Fibromuscular Dysplasia

The fibromuscular dysplasia is a heterogeneous group nichtarteriosklerotischer, nichtinflammatorischer arterial changes that cause a certain degree of stenosis, a shutter or an aneurysm.

The fibromuscular dysplasia usually occurs in women aged 40-60 years. The cause is unknown. However, there may be a genetic component and smoking may be a risk factor. The fibromuscular dysplasia is more common in people with certain connective tissue diseases (eg. As Ehlers-Danlos syndrome type 4, cystic medial, hereditary nephritis, neurofibromatosis).

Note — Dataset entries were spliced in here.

(* ===== verification/ComponentEncode.v ===== *)
(** The items of the sections of a component, as [wasm-encoder] writes them,
    [crates/wasm-encoder/src/component/*.rs], and their translation,
    [component_utils] of [crates/wasm-encoder/src/reencode/component.rs].

    As in Reencode.v the index hooks of the trait are a parameter and the other
    methods are kept at their defaults; [push_depth] and [pop_depth] do nothing.
    An encoder that borrows a sink is the bytes of the sink. *)

From Stdlib Require Import ZArith Lia String.
From stdpp Require Import prelude.
From S2P Require Import Prelude Leb128 BinaryReader Encode Types EncTypes Operands Operators Instructions Reencode.
From S2P Require Import SectionReader CompositeTypes Items EncSections ReencodeSections Parser Names ReencodeModule ComponentReaders.

Local Open Scope Z_scope.

Module WC.

(** ** Value types, types.rs *)

Inductive PrimitiveValType :=
| Bool | S8 | U8 | S16 | U16 | S32 | U32 | S64 | U64 | F32 | F64 | Char | String_.

Inductive ComponentValType := Primitive (ty : PrimitiveValType) | VType (index : Z).

Definition primitive_byte (ty : PrimitiveValType) : Z :=
  match ty with
  | Bool => 0x7f | S8 => 0x7e | U8 => 0x7d | S16 => 0x7c | U16 => 0x7b | S32 => 0x7a | U32 => 0x79
  | S64 => 0x78 | U64 => 0x77 | F32 => 0x76 | F64 => 0x75 | Char => 0x74 | String_ => 0x73
  end.

Definition encode_primitive_val_type (ty : PrimitiveValType) : Enc := push (primitive_byte ty).

(** ** Sorts, component.rs *)

Definition CORE_TYPE_SORT : Z := 0x10.
Definition CORE_MODULE_SORT : Z := 0x11.
Definition CORE_INSTANCE_SORT : Z := 0x12.
Definition CORE_SORT : Z := 0x00.
Definition FUNCTION_SORT : Z := 0x01.
Definition VALUE_SORT : Z := 0x02.
Definition TYPE_SORT : Z := 0x03.
Definition COMPONENT_SORT : Z := 0x04.
Definition INSTANCE_SORT : Z := 0x05.

Inductive ComponentExportKind := Module_ | Func | Value | Type_ | Instance_ | Component.

Definition encode_component_export_kind (k : ComponentExportKind) : Enc :=
  match k with
  | Module_ => push CORE_SORT +> push CORE_MODULE_SORT
  | Func => push FUNCTION_SORT
  | Value => push VALUE_SORT
  | Type_ => push TYPE_SORT
  | Instance_ => push INSTANCE_SORT
  | Component => push COMPONENT_SORT
  end.

Inductive ComponentOuterAliasKind := OCoreModule | OCoreType | OType | OComponent.

Definition encode_component_outer_alias_kind (k : ComponentOuterAliasKind) : Enc :=
  match k with
  | OCoreModule => push CORE_SORT +> push CORE_MODULE_SORT
  | OCoreType => push CORE_SORT +> push CORE_TYPE_SORT
  | OType => push TYPE_SORT
  | OComponent => push COMPONENT_SORT
  end.

Inductive TypeBounds := Eq_ (index : Z) | SubResource.

Inductive ComponentTypeRef :=
| RModule (index : Z)
| RFunc (index : Z)
| RValue (ty : ComponentValType)
| RType (bounds : TypeBounds)
| RInstance (index : Z)
| RComponent (index : Z).

Definition ref_kind (t : ComponentTypeRef) : ComponentExportKind :=
  match t with
  | RModule _ => Module_
  | RFunc _ => Func
  | RValue _ => Value
  | RType _ => Type_
  | RInstance _ => Instance_
  | RComponent _ => Component
  end.

Inductive Alias :=
| InstanceExport (instance : Z) (kind : ComponentExportKind) (name : list Z)
| CoreInstanceExport (instance : Z) (kind : WS.ExportKind) (name : list Z)
| Outer (kind : ComponentOuterAliasKind) (count index : Z).

Inductive CanonicalOption :=
| UTF8 | UTF16 | CompactUTF16 | Memory (index : Z) | Realloc (index : Z) | PostReturn (index : Z) | Async
| Callback (index : Z).

Inductive ModuleArg := ArgInstance (index : Z).

(** [self.num_added += 1] on [u32]. *)
Definition incr (n : Z) : option Z := if n =? 2 ^ 32 - 1 then None else Some (n + 1).

(** Appending to a sink. *)
Definition append (sink : list Z) (e : Enc) : option (list Z) := bs ← e; Some (sink ++ bs).

Section encoder.
Context {L : Leb128}.

(** The index is written as a signed number, not to be confused with a primitive. *)
Definition encode_component_val_type (t : ComponentValType) : Enc :=
  match t with
  | Primitive ty => encode_primitive_val_type ty
  | VType index => encode_i64 index
  end.

Definition encode_type_bounds (b : TypeBounds) : Enc :=
  match b with
  | Eq_ i => push 0x00 +> encode_u32 i
  | SubResource => push 0x01
  end.

Definition encode_component_type_ref (t : ComponentTypeRef) : Enc :=
  encode_component_export_kind (ref_kind t)
  +> match t with
     | RModule idx | RFunc idx | RInstance idx | RComponent idx => encode_u32 idx
     | RValue ty => encode_component_val_type ty
     | RType bounds => encode_type_bounds bounds
     end.

Definition encode_component_export_name (name : list Z) : Enc := push 0x00 +> encode_str name.
Definition encode_component_import_name (name : list Z) : Enc := push 0x00 +> encode_str name.

Definition encode_alias (a : Alias) : Enc :=
  match a with
  | InstanceExport instance kind name =>
      encode_component_export_kind kind +> push 0x00 +> encode_u32 instance +> encode_str name
  | CoreInstanceExport instance kind name =>
      push CORE_SORT +> WS.encode_export_kind kind +> push 0x01 +> encode_u32 instance +> encode_str name
  | Outer kind count index =>
      encode_component_outer_alias_kind kind +> push 0x02 +> encode_u32 count +> encode_u32 index
  end.

(** ** Defined types: [ComponentDefinedTypeEncoder] *)

Definition encode_named_type (f : list Z * ComponentValType) : Enc :=
  encode_str (fst f) +> encode_component_val_type (snd f).

Definition defined_primitive (ty : PrimitiveValType) : Enc := encode_primitive_val_type ty.
Definition defined_record (fields : list (list Z * ComponentValType)) : Enc :=
  push 0x72 +> encode_list encode_named_type fields.
Definition encode_case (c : list Z * option ComponentValType * option Z) : Enc :=
  let '(name, ty, refines) := c in
  encode_str name +> encode_option encode_component_val_type ty +> encode_option encode_u32 refines.
Definition defined_variant (cases : list (list Z * option ComponentValType * option Z)) : Enc :=
  push 0x71 +> encode_list encode_case cases.
Definition defined_list (ty : ComponentValType) : Enc := push 0x70 +> encode_component_val_type ty.
Definition defined_tuple (types : list ComponentValType) : Enc :=
  push 0x6F +> encode_list encode_component_val_type types.
Definition defined_flags (names : list (list Z)) : Enc := push 0x6E +> encode_list encode_str names.
Definition defined_enum_type (tags : list (list Z)) : Enc := push 0x6D +> encode_list encode_str tags.
Definition defined_option (ty : ComponentValType) : Enc := push 0x6B +> encode_component_val_type ty.
Definition defined_result (ok err : option ComponentValType) : Enc :=
  push 0x6A +> encode_option encode_component_val_type ok +> encode_option encode_component_val_type err.
Definition defined_own (idx : Z) : Enc := push 0x69 +> encode_u32 idx.
Definition defined_borrow (idx : Z) : Enc := push 0x68 +> encode_u32 idx.
Definition defined_future (payload : option ComponentValType) : Enc :=
  push 0x67 +> encode_option encode_component_val_type payload.
Definition defined_stream (payload : ComponentValType) : Enc := push 0x66 +> encode_component_val_type payload.
Definition defined_error_context : Enc := push 0x65.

The fibromuscular dysplasia is a heterogeneous group nichtarteriosklerotischer, nichtinflammatorischer arterial changes that cause a certain degree of stenosis, a shutter or an aneurysm. The fibromuscular dysplasia usually occurs in women aged 40-60 years. The cause is unknown. However, there may be a genetic component and smoking may be a risk factor. The fibromuscular dysplasia is more common in people with certain connective tissue diseases (eg. As Ehlers-Danlos syndrome type 4, cystic medial, hereditary nephritis, neurofibromatosis). The Mediadysplasie, the most common type, is determined by an alternation of regions with thick and thin fibromuscular rings which contain collagen along the median. The perimedialen dysplasia has a distinct collagen deposition in the outer half of the media. The fibromuscular dysplasia can affect the renal arteries (60-75%), the carotid arteries and intrakanielle (25-30%), intra-abdominal arteries (9%) or Aa. iliacae externae (5%). The fibromuscular dysplasia usually proceeds asymptomatically, independently of the location. Symptoms vary when they occur depending on the location: intermittent claudication, intermittent claudication, in the thighs and calves, a noise on the femoral arteries and an attenuated Femoralarterienpuls when leg arteries are affected Secondary hypertension if renal arteries are affected transient ischemic attack or stroke symptoms if carotid arteries are affected aneurysm symptoms when intracranial arteries are affected Rarely mesenteric ischemic symptoms when intra-abdominal arteries are affected an ultrasound can provide Hinwesie on the diagnosis; The definitive diagnosis is however provided by angiography showing a perlschnurartiges appearance (for medial or perimedialer dysplasia) or a concentric belt or long stretches of smooth narrowing (other forms). The treatment varies depending on the location. You may include a sole percutaneous transluminal angioplasty, percutaneous stent angioplasty, bypass surgery or aneurysm surgery. It is important to stop smoking. The control of other risk factors for atherosclerosis (hypertension, dyslipidemia, diabetes mellitus) helps prevent the accelerated development of flusslimitierenden arterial stenoses.